先にもらった2件のコメントを受けて、いろいろ調べまくって、汎用電子情報交換環境整備プログラム時代の大漢和辞典とUCS符号位置との対応テーブルが怪しい、というところまでは当たりを付けて、現在の文字情報基盤資料をベースにした大漢和辞典とUCSとの対応テーブルと、このテーブルとは独立に調査作成された別のテーブル(NTTの川幡太一さんの力作)とを、ぶつけ合わせて、同じ対応関係のものは正しい、と仮定し、何らかの齟齬のあるものに絞って、当協議会のエキスパート会員で、文字情報基盤委員会の委員長をお願いしている国立国語研究所の高田智和さんや、同じくエキスパート会員で京都大学の安岡孝一さんに中心になってもらってレビューをやり、それなりの個数(30組ぐらい?)を、訂正候補として洗い出した矢先だった。
Chanさんの今度のコメントを調べてみたら、何とMJのテーブルと川幡さんのテーブルが共に同じ過ちを犯していることが分かってしまった。
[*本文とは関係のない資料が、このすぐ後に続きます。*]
(* ===== verification/ProtocolConfigs.v ===== *)
(** * Protocol configurations: WireGuard and AmneziaWG

    [client/core/models/protocols/wireGuardProtocolConfig] and [awgProtocolConfig]: the
    parameters of a tunnel on the server's and on the client's side, how they are
    stored as JSON (the client's part as a text inside the object, under
    [last_config]), and the checks the settings page makes on the obfuscation
    parameters.  The keys are those of [core/utils/constants/configKeys.h].

    The theorems: reading back what was written gives the same configuration, with a
    client port that is not positive read as 0; two AmneziaWG servers have equal
    settings exactly when they differ in nothing but the four fields the comparison
    leaves out, and are then of the same protocol version; the checks on headers and
    packet sizes report exactly the coincidences. *)

From S2P Require Import Prelude Json.

(** ** The keys ([namespace configKey]) *)

Module configKey.
Definition hostName : string := "hostName".
Definition port : string := "port".
Definition transportProto : string := "transport_proto".
Definition clientPrivKey : string := "client_priv_key".
Definition clientPubKey : string := "client_pub_key".
Definition serverPubKey : string := "server_pub_key".
Definition pskKey : string := "psk_key".
Definition mtu : string := "mtu".
Definition allowedIps : string := "allowed_ips".
Definition persistentKeepAlive : string := "persistent_keep_alive".
Definition clientIp : string := "client_ip".
Definition subnetAddress : string := "subnet_address".
Definition subnetMask : string := "subnet_mask".
Definition subnetCidr : string := "subnet_cidr".
Definition lastConfig : string := "last_config".
Definition protocolVersion : string := "protocol_version".
Definition isThirdPartyConfig : string := "isThirdPartyConfig".
Definition isObfuscationEnabled : string := "isObfuscationEnabled".
Definition clientId : string := "clientId".
Definition config : string := "config".
Definition junkPacketCount : string := "Jc".
Definition junkPacketMinSize : string := "Jmin".
Definition junkPacketMaxSize : string := "Jmax".
Definition initPacketJunkSize : string := "S1".
Definition responsePacketJunkSize : string := "S2".
Definition cookieReplyPacketJunkSize : string := "S3".
Definition transportPacketJunkSize : string := "S4".
Definition initPacketMagicHeader : string := "H1".
Definition responsePacketMagicHeader : string := "H2".
Definition underloadPacketMagicHeader : string := "H3".
Definition transportPacketMagicHeader : string := "H4".
Definition specialJunk1 : string := "I1".
Definition specialJunk2 : string := "I2".
Definition specialJunk3 : string := "I3".
Definition specialJunk4 : string := "I4".
Definition specialJunk5 : string := "I5".
Definition headerProtectionKey : string := "HeaderProtectionKey".
Definition contentPaddingAddition : string := "ContentPaddingAddition".
Definition rekeyAfterTime : string := "RekeyAfterTime".
Definition rekeyTimeout : string := "RekeyTimeout".
Definition rejectAfterTime : string := "RejectAfterTime".
Definition keepaliveTimeout : string := "KeepaliveTimeout".
Definition maxHandshakeAttempts : string := "MaxHandshakeAttempts".
Definition randomTrailers : string := "RandomTrailers".
Definition disableCookies : string := "DisableCookies".
(* ===== verification/TunnelCore.v ===== *)
(** * The account controller: operations

    One definition per function of [client/ui/controllers/tunnelCoreController.cpp], in its
    order, on the state of [TunnelCoreState].  A lambda passed to [request] is a case of
    [success] or [failure] at the end of the file; [step] delivers one event of the user
    interface, the network, the App Store or the clock.  Translated messages are their
    source texts; logging is left out; one reading of the clock serves a whole handler. *)

From S2P Require Import Prelude Json TunnelCoreState.

Section Controller.
Context `{World}.

(** ** Subscriptions *)

Definition normalizeObfuscationPolicy (object : obj) : string * string :=
  let mode := to_lower (trimmed (to_string (ofind "mode" object))) in
  let mode := if String.eqb mode "client_dynamic" then mode else "static" in
  let profile := to_lower (trimmed (to_string (ofind "profile" object))) in
  let profile := if String.eqb mode "client_dynamic" && str_empty profile then "auto" else profile in
  (mode, profile).

(** A date in one of the two ISO formats. *)
Definition parse_date (raw : string) : option Z :=
  match iso_ms raw with Some t => Some t | None => iso raw end.

Definition subscriptionExpiry (subscription : obj) : option Z :=
  parse_date (variant_string (ofind "expires_at" subscription)).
ありゃりゃ。

水平拡張計画

以前書いたことだけれど。
[https://moji.or.jp/2021/06/03/mj%e6%96%87%e5%ad%97%e5%9b%b3%e5%bd%a2%e5%90%8d%e3%81%a8ucs%e7%ac%a6%e5%8f%b7%e4%bd%8d%e7%bd%ae%e3%81%a8%e3%81%ae%e5%af%be%e5%bf%9c/]
Chanさんから新たなコメントをもらう前から、当協議会では、UCS策定を担当しているISO/IEC JTC1/SC2のミラーボディである情報処理学会文字情報規格調査会SC2専門委員会(JSC2)とも相談して、MJ文字図形名のうちUCSに日本ソースとしての記載がないものについて、すべてMJ文字図形名を記載する提案(いわゆる水平拡張)を行うべく、準備を始めていた。
文字数が多いとは言え、作業的には、それほど厄介なことではない。しかし、提案にバグが残っているとすると、これはちょっと厄介なことになる。公的標準規格になることで、バグが固定化されてしまう。一旦、公的規格として固定化されたバグは、おいそれとは変更することが出来ない。だからこそ、提案する母体としても、提案を審議する主体としても、慎重の上にも慎重なレビューをすることが求められる。ま、UCSにもまだバグは残っていて、特に、CJK拡張Bなど、いまだに、ポチポチとバグレポートが上がってくる。
今回水平提案を予定しているMJ文字図形は、合計すると3万字以上あるので、ぼく自身の経験を踏まえても、バグを根絶することはおそらく不可のだろう。だからといって、適当にお茶を濁すというわけにも行かない。
そんなわけで、意を決して、提案文字全てのUCSとの対応関係について、提案者として改めて悉皆レビューを行うことにした。
そこで、お願い、というか。
このレビューに、このブログを読んでくださっている方々にも参加していただきたいのだ。
以前著した「ユニコード戦記」のまえがきに、ぼくは以下のようなことを書いている。

符号化文字集合にみならず、情報標準は、一般のユーザーにとっては、通常は意識に上ることすらない所与のものであろう。しかし、すべての情報標準は、その開発にかかわった人々の営為の結果であり、開発の過程には悲喜こもごもさまざまなドラマがある。
ぼく的には、公開レビューによって提案文書のバグを少しでも減らしたいという思いとともに、当協議会がIPAから引き継いだ文字情報基盤の成果物を何らかの形で利用されるみなさまに、主体的な当事者として、ご自分のものとして活用していただきたいなあ、と思っているのだ。パブリックレビューに加わっていただくことにより、そのような「自分のもの感」を持っていただければなによりも嬉しい。
具体的なお願いは、改めてすることになると思うが、このブログの読者諸兄姉の積極的な御協力を懇願する次第。